Monday, December 3, 2012

O, Christmas Tree!

The tree is up (even though the air conditioning was on while decorating it) and that means the Christmas season is really here!  I changed a few things from last year.  The yarn pompom garland was cute, but sort of overwhelmed the small tree, so it is now a part of our birthday decorations.

I do love the look of garland so I made this simple star and sequin garland from the Creature Comforts blog.  For the clay, I used Crayola Model Magic which costs $3 and is extremely light weight.  Add 97 cents of sequins and you are all set.

I've been wanting a new tree-topper for a few years.  The felt angel tied to the top of the tree looked more like she was being held captive than a festive decoration.  I'm not usually one for sparkle, but this time of year?  The more the better!

This is a craft project with a huge payoff.  I love the way that it looks, but it is made with just some poster board and the template from Martha Stewart.  Rather than attach it to dowel rod, I cut away part of the back star and inserted a tube of rolled paper.  A coat of gold paint and a thick layer of chunky gold glitter and I've got a new topper that I love!  Are you crafting any new holiday decor this year?

Friday, November 30, 2012

November in Instagram

This was our only fall color until just this week!

Taking photos on the Riverwalk was how I justified a break from running.

More Riverwalk.

The Bay Bridge during the day.

Celebrating the turning on of the Christmas lights at Incarnate Word.

Happy Birthday, Mike!

Getting ready for Christmas!

I made the softest tagged blanket as a baby gift.  Congrats you guys!

Monday, November 26, 2012

Giving Thanks

After a lot of travelling this fall, staying in San Antonio for Thanksgiving was a welcome opportunity to relax and give thanks for wonderful friends.  Summers in south Texas are miserable, but it means that we can eat Thanksgiving dinner outside!  I baked a large, braided loaf of cranberry-walnut celebration bread from the Bread Baker's Apprentice.  Between the enriched dough and the sweetened cranberries, it's a rich bread fit for a feast and delicious toasted.  We had the leftovers for breakfast on Black Friday.  Then we sat on the couch through three James Bond movies, far from the maddening crowds!  I hope you all had restful breaks spent with loved ones.  Now here comes Christmas!
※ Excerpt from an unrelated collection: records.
(** ** A node that does not route (node.rs) *)

(** [Counters] (bacnet-router-core/src/node.rs) *)
Record EndCounters := {
  ec_address_length_drops : Z; ec_global_broadcast_dadr_drops : Z; ec_broadcast_pdu_type_drops : Z; ec_malformed : Z;
  ec_routed_drops : Z
}.
#[export] Instance eta_EndCounters : Settable EndCounters := fun c =>
  {| ec_address_length_drops := ec_address_length_drops c; ec_global_broadcast_dadr_drops := ec_global_broadcast_dadr_drops c;
     ec_broadcast_pdu_type_drops := ec_broadcast_pdu_type_drops c; ec_malformed := ec_malformed c;
     ec_routed_drops := ec_routed_drops c |}.
(** [Counters::slot] (bacnet-router-core/src/node.rs) *)
Definition end_bump_slot (c : EndCounters) (count : Count) : EndCounters :=
  match count with
  | CountAddressLength => c <| ec_address_length_drops ::= bump |>
  | CountGlobalDadr => c <| ec_global_broadcast_dadr_drops ::= bump |>
  | CountBroadcastType => c <| ec_broadcast_pdu_type_drops ::= bump |>
  | CountMalformed => c <| ec_malformed ::= bump |>
  end.
(** [Node::new] (bacnet-router-core/src/node.rs) *)
Definition end_node_new : EndCounters :=
  {| ec_address_length_drops := 0; ec_global_broadcast_dadr_drops := 0; ec_broadcast_pdu_type_drops := 0;
     ec_malformed := 0; ec_routed_drops := 0 |}.
(** [Apdu] (bacnet-router-core/src/node.rs) *)
Record EndApdu := { ea_npdu : Npdu; ea_group : bool; ea_global : bool }.
(** [Received] (bacnet-router-core/src/node.rs) *)
Inductive EndReceived := EndApduFor (a : EndApdu) | EndMessage (n : Npdu) | EndDiscarded (d : Discard).
(** The node is its counters.
    [Node::receive] (bacnet-router-core/src/node.rs) *)
Definition end_receive (c : EndCounters) (src : bytes) (link_group : bool) (octets : bytes) : EndCounters * EndReceived :=
  match admit_frame src octets with
  | Err refused => (end_bump_slot c (rf_count refused), EndDiscarded (rf_discard refused))
  | Ok npdu =>
      let keep global :=
        if is_network_message npdu then (c, EndMessage npdu) else
        (c, EndApduFor {| ea_npdu := npdu; ea_group := global || link_group; ea_global := global |}) in
      match destination npdu with
      | None => keep false
      | Some d =>
          if addr_network d =? GLOBAL_NETWORK then keep true
          else (c <| ec_routed_drops ::= bump |>, EndDiscarded DNotRouted)
      end
  end.
(** [Node::take_counters] (bacnet-router-core/src/node.rs) *)
Definition end_take_counters (c : EndCounters) : EndCounters * EndCounters := (end_node_new, c).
Saturday, November 24, 2012

Seven Sad Samurai

(Geoff takes a bite.)
"This is the best Japanese curry I've ever had."
(Second bite.  Puts down fork.)
"It might be the best dinner you made since we moved to Texas."
(Picks fork up again.)
"People would pay for this."
(Doesn't say anything else until his plate is clean.)

I tried my first Japanese curry in May at a second-floor restaurant in LA over the karaoke room we were about to occupy for five straight hours.  If you haven't had it, this curry shares very little with its Indian cousin.  The basis is a nice, dark roux that gets sweetness from a grated apple and spice from garam masala.  I started with this basic recipe from serious eats and added edamame and more carrots for some vegetables.  This would certainly be a satisfying vegetarian meal, but I have a serious weakness for pork tonkatsu.  It's just boneless pork cutlets dredged in flour, egg, and panko bread crumbs before lightly pan frying.  It's fantastic with this sauce, but just about anything would be.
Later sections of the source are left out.